In reaction to IBM’s latest filing, SCO filed motions of its own to uphold its claims. No hearing has yet been set to review either of the firms’ recent filings, though a 2007 trial date has been set for the case itself that remains intact for now.
Legal and industry observers, however, believe the case may be all but finished for SCO, especially in light of Wells’ ruling a few months ago.
“The absence of evidence is the absence of evidence,” Townsend and Townsend partner and software legal expert Phil Albert told LinuxInsider. “With all of the evidence before the court, it’s clear IBM should win.”

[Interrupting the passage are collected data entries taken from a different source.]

Definition CommonMappingProperty_branches1 : list branch := [
  "BinaryProperty" :- "CommonMappingBinaryProperty";
  "BooleanProperty" :- "CommonMappingBooleanProperty" sets "Type" := "boolean";
  "JoinProperty" :- "CommonMappingJoinProperty" sets "Type" := "join";
  "KeywordProperty" :- "CommonMappingKeywordProperty" sets "Type" := "keyword";
  "MatchOnlyTextProperty" :- "CommonMappingMatchOnlyTextProperty";
  "PercolatorProperty" :- "CommonMappingPercolatorProperty" sets "Type" := "percolator"].
Definition CommonMappingProperty_branches2 : list branch := [
  "RankFeatureProperty" :- "CommonMappingRankFeatureProperty" sets "Type" := "rank_feature";
  "RankFeaturesProperty" :- "CommonMappingRankFeaturesProperty" sets "Type" := "rank_features";
  "SearchAsYouTypeProperty" :- "CommonMappingSearchAsYouTypeProperty" sets "Type" := "search_as_you_type";
  "TextProperty" :- "CommonMappingTextProperty" sets "Type" := "text";
  "VersionProperty" :- "CommonMappingVersionProperty" sets "Type" := "version";
  "WildcardProperty" :- "CommonMappingWildcardProperty" sets "Type" := "wildcard"].
Definition CommonMappingProperty_branches3 : list branch := [
  "DateNanosProperty" :- "CommonMappingDateNanosProperty" sets "Type" := "date_nanos";
  "DateProperty" :- "CommonMappingDateProperty" sets "Type" := "date";
  "AggregateMetricDoubleProperty" :- "CommonMappingAggregateMetricDoubleProperty" sets "Type" := "aggregate_metric_double";
  "FlatObjectProperty" :- "CommonMappingFlatObjectProperty" sets "Type" := "flat_object";
  "NestedProperty" :- "CommonMappingNestedProperty" sets "Type" := "nested";
  "ObjectProperty" :- "CommonMappingObjectProperty"].
Definition CommonMappingProperty_branches4 : list branch := [
  "CompletionProperty" :- "CommonMappingCompletionProperty" sets "Type" := "completion";
  "ConstantKeywordProperty" :- "CommonMappingConstantKeywordProperty" sets "Type" := "constant_keyword";
  "FieldAliasProperty" :- "CommonMappingFieldAliasProperty" sets "Type" := "alias";
  "HistogramProperty" :- "CommonMappingHistogramProperty" sets "Type" := "histogram";
  "IPProperty" :- "CommonMappingIPProperty" sets "Type" := "ip";
  "Murmur3HashProperty" :- "CommonMappingMurmur3HashProperty" sets "Type" := "murmur3"].
Definition CommonMappingProperty_branches5 : list branch := [
  "TokenCountProperty" :- "CommonMappingTokenCountProperty" sets "Type" := "token_count";
  "GeoPointProperty" :- "CommonMappingGeoPointProperty" sets "Type" := "geo_point";
  "GeoShapeProperty" :- "CommonMappingGeoShapeProperty" sets "Type" := "geo_shape";
  "XYPointProperty" :- "CommonMappingXYPointProperty" sets "Type" := "xy_point";
  "XYShapeProperty" :- "CommonMappingXYShapeProperty" sets "Type" := "xy_shape";
  "ByteNumberProperty" :- "CommonMappingByteNumberProperty" sets "Type" := "byte"].
Definition CommonMappingProperty_branches6 : list branch := [
  "DoubleNumberProperty" :- "CommonMappingDoubleNumberProperty" sets "Type" := "double";
  "FloatNumberProperty" :- "CommonMappingFloatNumberProperty" sets "Type" := "float";
  "HalfFloatNumberProperty" :- "CommonMappingHalfFloatNumberProperty" sets "Type" := "half_float";
  "IntegerNumberProperty" :- "CommonMappingIntegerNumberProperty" sets "Type" := "integer";
  "LongNumberProperty" :- "CommonMappingLongNumberProperty" sets "Type" := "long";
  "ScaledFloatNumberProperty" :- "CommonMappingScaledFloatNumberProperty" sets "Type" := "scaled_float"].
Definition CommonMappingProperty_branches7 : list branch := [
  "SemanticProperty" :- "CommonMappingSemanticProperty" sets "Type" := "semantic";
  "ShortNumberProperty" :- "CommonMappingShortNumberProperty" sets "Type" := "short";
  "UnsignedLongNumberProperty" :- "CommonMappingUnsignedLongNumberProperty" sets "Type" := "unsigned_long";
  "DateRangeProperty" :- "CommonMappingDateRangeProperty" sets "Type" := "date_range";
  "DoubleRangeProperty" :- "CommonMappingDoubleRangeProperty" sets "Type" := "double_range";
  "FloatRangeProperty" :- "CommonMappingFloatRangeProperty" sets "Type" := "float_range"].
Definition CommonMappingProperty_branches8 : list branch := [
  "IntegerRangeProperty" :- "CommonMappingIntegerRangeProperty" sets "Type" := "integer_range";
  "IPRangeProperty" :- "CommonMappingIPRangeProperty" sets "Type" := "ip_range";
  "LongRangeProperty" :- "CommonMappingLongRangeProperty" sets "Type" := "long_range";
  "KNNVectorProperty" :- "CommonMappingKNNVectorProperty" sets "Type" := "knn_vector";
  "ICUCollationKeywordProperty" :- "CommonMappingICUCollationKeywordProperty" sets "Type" := "icu_collation_keyword"].
Definition CommonMappingProperty_cases1 : list (string * target) := [
  ("binary", "BinaryProperty" ::> "CommonMappingBinaryProperty");
  ("boolean", "BooleanProperty" ::> "CommonMappingBooleanProperty");
  ("join", "JoinProperty" ::> "CommonMappingJoinProperty");
  ("keyword", "KeywordProperty" ::> "CommonMappingKeywordProperty");
  ("match_only_text", "MatchOnlyTextProperty" ::> "CommonMappingMatchOnlyTextProperty");
  ("percolator", "PercolatorProperty" ::> "CommonMappingPercolatorProperty");
  ("rank_feature", "RankFeatureProperty" ::> "CommonMappingRankFeatureProperty");
  ("rank_features", "RankFeaturesProperty" ::> "CommonMappingRankFeaturesProperty");
  ("search_as_you_type", "SearchAsYouTypeProperty" ::> "CommonMappingSearchAsYouTypeProperty");
  ("text", "TextProperty" ::> "CommonMappingTextProperty");
  ("version", "VersionProperty" ::> "CommonMappingVersionProperty");
  ("wildcard", "WildcardProperty" ::> "CommonMappingWildcardProperty");
  ("date_nanos", "DateNanosProperty" ::> "CommonMappingDateNanosProperty");
  ("date", "DateProperty" ::> "CommonMappingDateProperty");
  ("aggregate_metric_double", "AggregateMetricDoubleProperty" ::> "CommonMappingAggregateMetricDoubleProperty");
  ("flat_object", "FlatObjectProperty" ::> "CommonMappingFlatObjectProperty");
  ("nested", "NestedProperty" ::> "CommonMappingNestedProperty");
  ("object", "ObjectProperty" ::> "CommonMappingObjectProperty");
  ("completion", "CompletionProperty" ::> "CommonMappingCompletionProperty");
  ("constant_keyword", "ConstantKeywordProperty" ::> "CommonMappingConstantKeywordProperty");
  ("alias", "FieldAliasProperty" ::> "CommonMappingFieldAliasProperty")].
Definition CommonMappingProperty_cases2 : list (string * target) := [
  ("histogram", "HistogramProperty" ::> "CommonMappingHistogramProperty");
  ("ip", "IPProperty" ::> "CommonMappingIPProperty");
  ("murmur3", "Murmur3HashProperty" ::> "CommonMappingMurmur3HashProperty");
  ("token_count", "TokenCountProperty" ::> "CommonMappingTokenCountProperty");
  ("geo_point", "GeoPointProperty" ::> "CommonMappingGeoPointProperty");
  ("geo_shape", "GeoShapeProperty" ::> "CommonMappingGeoShapeProperty");
  ("xy_point", "XYPointProperty" ::> "CommonMappingXYPointProperty");
  ("xy_shape", "XYShapeProperty" ::> "CommonMappingXYShapeProperty");
  ("byte", "ByteNumberProperty" ::> "CommonMappingByteNumberProperty");
  ("double", "DoubleNumberProperty" ::> "CommonMappingDoubleNumberProperty");
  ("float", "FloatNumberProperty" ::> "CommonMappingFloatNumberProperty");
  ("half_float", "HalfFloatNumberProperty" ::> "CommonMappingHalfFloatNumberProperty");
  ("integer", "IntegerNumberProperty" ::> "CommonMappingIntegerNumberProperty");
  ("long", "LongNumberProperty" ::> "CommonMappingLongNumberProperty");
  ("scaled_float", "ScaledFloatNumberProperty" ::> "CommonMappingScaledFloatNumberProperty");
  ("semantic", "SemanticProperty" ::> "CommonMappingSemanticProperty");
  ("short", "ShortNumberProperty" ::> "CommonMappingShortNumberProperty");
  ("unsigned_long", "UnsignedLongNumberProperty" ::> "CommonMappingUnsignedLongNumberProperty");
  ("date_range", "DateRangeProperty" ::> "CommonMappingDateRangeProperty");
  ("double_range", "DoubleRangeProperty" ::> "CommonMappingDoubleRangeProperty");
  ("float_range", "FloatRangeProperty" ::> "CommonMappingFloatRangeProperty")].
Definition CommonMappingProperty_cases3 : list (string * target) := [
  ("integer_range", "IntegerRangeProperty" ::> "CommonMappingIntegerRangeProperty");
  ("ip_range", "IPRangeProperty" ::> "CommonMappingIPRangeProperty");
  ("long_range", "LongRangeProperty" ::> "CommonMappingLongRangeProperty");
  ("knn_vector", "KNNVectorProperty" ::> "CommonMappingKNNVectorProperty");
  ("icu_collation_keyword", "ICUCollationKeywordProperty" ::> "CommonMappingICUCollationKeywordProperty")].
Definition CommonMappingProperty : typed_union := MkTyped "CommonMappingProperty"
  (CommonMappingProperty_branches1 ++ CommonMappingProperty_branches2 ++ CommonMappingProperty_branches3 ++ CommonMappingProperty_branches4 ++ CommonMappingProperty_branches5 ++ CommonMappingProperty_branches6 ++ CommonMappingProperty_branches7 ++ CommonMappingProperty_branches8)
  (ByName "type" (Some "object") (CommonMappingProperty_cases1 ++ CommonMappingProperty_cases2 ++ CommonMappingProperty_cases3)).
Lemma unions_round_trip_witness :
  MarshalJSON ex_marshal (construct ex_set ex_keyword []) = inr ex_object /\
  accessor ex_zero CommonMappingProperty ex_keyword (ex_read CommonMappingProperty ex_object zero_union).1 = (ex_object, None).
Proof.
  destruct (unions_round_trip ex_zero ex_set ex_unmarshal ex_marshal ex_quote CommonMappingProperty ex_keyword [] ex_object zero_union
    listed_property keyword_branch) as (Hm & _ & Ha); [reflexivity | vm_compute; reflexivity | |].
  - intros w _. exists (dq ++ lit "keyword" ++ dq). split; [|vm_compute; reflexivity].
    exists [], (JStr (lit "keyword")), []. split; [vm_compute; reflexivity | apply not_elem_of_nil].
  - split; [exact Hm | exact Ha].
Defined.
Lemma tau_rows_permute_tau_hat_witness :
  Forall (fun row => Permutation row (tau_hat 3))
         [[90 # 180; 150 # 180; 30 # 180]].
Proof.
  apply (@tau_rows_permute_tau_hat net3 [[1; 0]] [0] [0] 0.99 1 3
           [[0.297; 0.099; 0.198]] [[90 # 180; 150 # 180; 30 # 180]]).
  vm_compute. reflexivity.
Defined.

Lemma inject_nat_succ (n : nat) :
  inject_Z (Z.of_nat (S n)) == inject_Z (Z.of_nat n) + 1.
Proof.
  rewrite Nat2Z.inj_succ. unfold Z.succ. rewrite inject_Z_plus. reflexivity.
Qed.

Lemma inject_nat_nonneg (n : nat) : 0 <= inject_Z (Z.of_nat n).
Proof. change 0 with (inject_Z 0). rewrite <- Zle_Qle. lia. Qed.

(** X14.  The nominal midpoints are [tau_hat[i] = (i + 0.5) / quant_num]
    for [0 <= i < quant_num], each strictly between 0 and 1. *)
Theorem tau_hat_midpoints (quant_num i : nat) :
  (i < quant_num)%nat ->
  nth i (tau_hat quant_num) 0
  == (inject_Z (Z.of_nat i) + 0.5) / inject_Z (Z.of_nat quant_num)
  /\ 0 < nth i (tau_hat quant_num) 0 < 1.
Proof.
  intros Hi.
  assert (Hval : nth i (tau_hat quant_num) 0
                 == (inject_Z (Z.of_nat i) + 0.5)
                    / inject_Z (Z.of_nat quant_num)).
  { unfold tau_hat, linspace.
    destruct quant_num as [| [| n]]; [lia | |].
    - replace i with 0%nat by lia. vm_compute. reflexivity.
    - rewrite map_map.
      erewrite nth_error_nth;
        [| rewrite nth_error_map, nth_error_seq;
           destruct (Nat.ltb_spec i (S (S n))); [reflexivity | lia]].
      cbn [option_map Nat.add].
      replace (S (S n) - 1)%nat with (S n) by lia.
      rewrite (inject_nat_succ (S n)).
      pose proof (inject_nat_nonneg n) as Hn.
      rewrite (inject_nat_succ n) in *.
      set (x := inject_Z (Z.of_nat n)) in *.
      field. split; lra. }
  split; [exact Hval |]. rewrite Hval.
  assert (Hq : 0 < inject_Z (Z.of_nat quant_num)).
  { change 0 with (inject_Z 0). rewrite <- Zlt_Qlt. lia. }
  pose proof (inject_nat_nonneg i) as Hi0.
  assert (Hiq : inject_Z (Z.of_nat i) + 1 <= inject_Z (Z.of_nat quant_num)).
  { rewrite <- inject_nat_succ, <- Zle_Qle. lia. }
  split.
  - apply Qlt_shift_div_l; [exact Hq | lra].
  - apply Qlt_shift_div_r; [exact Hq | lra].
Qed.

Lemma tau_hat_midpoints_witness :
  nth 2 (tau_hat 10) 0
  == (inject_Z (Z.of_nat 2) + 0.5) / inject_Z (Z.of_nat 10)
  /\ 0 < nth 2 (tau_hat 10) 0 < 1.
Proof. apply tau_hat_midpoints. lia. Defined.

(** ** Target distribution builder: shapes and terminal transitions *)

Lemma map2_rows_length {A B C} (f : A -> B -> C) (q : nat)
    (l1 : list (list A)) : forall l2 : list (list B),
  Forall (fun r => length r = q) l1 ->
  Forall (fun r => length r = q) l2 ->
  Forall (fun r => length r = q) (map2 (map2 f) l1 l2).
Proof.
  induction l1 as [| r1 l1 IH]; intros [| r2 l2] H1 H2; cbn [map2];
    try constructor.
  - inversion H1; inversion H2; subst. rewrite map2_length. lia.
  - inversion H1; inversion H2; subst. now apply IH.
Qed.

Lemma expand_rows (v : list Q) (quant_num : nat) :
  Forall (fun r => length r = quant_num) (expand v quant_num).
Proof.
  unfold expand. apply Forall_map, Forall_forall. intros x _.
  apply repeat_length.
Qed.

IBM’s summary judgement motion indicates the company remains confident it will ultimately prevail, said Albert. Most people he talks to, in fact, are surprised to hear that the case is still ongoing, he added.
“I don’t think anyone’s paying any attention to it anymore,” he said.
The bar is set rather high for summary judgement, but Albert said it was possible the court would decide to throw out the case, given SCO’s failure to produce evidence as requested.
SCO’s intellectual property lawsuits may have actually helped to usher in a greater acceptance of open source in the enterprise, Burton Group Vice President of Service Operations Gary Hein told LinuxInsider. The case has brought visibility to enterprise-level Linux deployment and helped clarify intellectual property issues related to open source code that may have mystified IT execs in the past.
The adoption of open source in the enterprise has gained higher visibility and been treated with a higher level of professionalism, Hein said. “It strengthened the position of open source in the enterprise. A lot of fear, uncertainty and doubt has been dismissed or adequately handled by enterprises.”
IBM’s motion for summary judgement comes as no surprise to Hein and echoes what most in the industry are saying.
“I think this is just validation of what many of us have believed for some time: stick a fork in it. It’s done,” he said.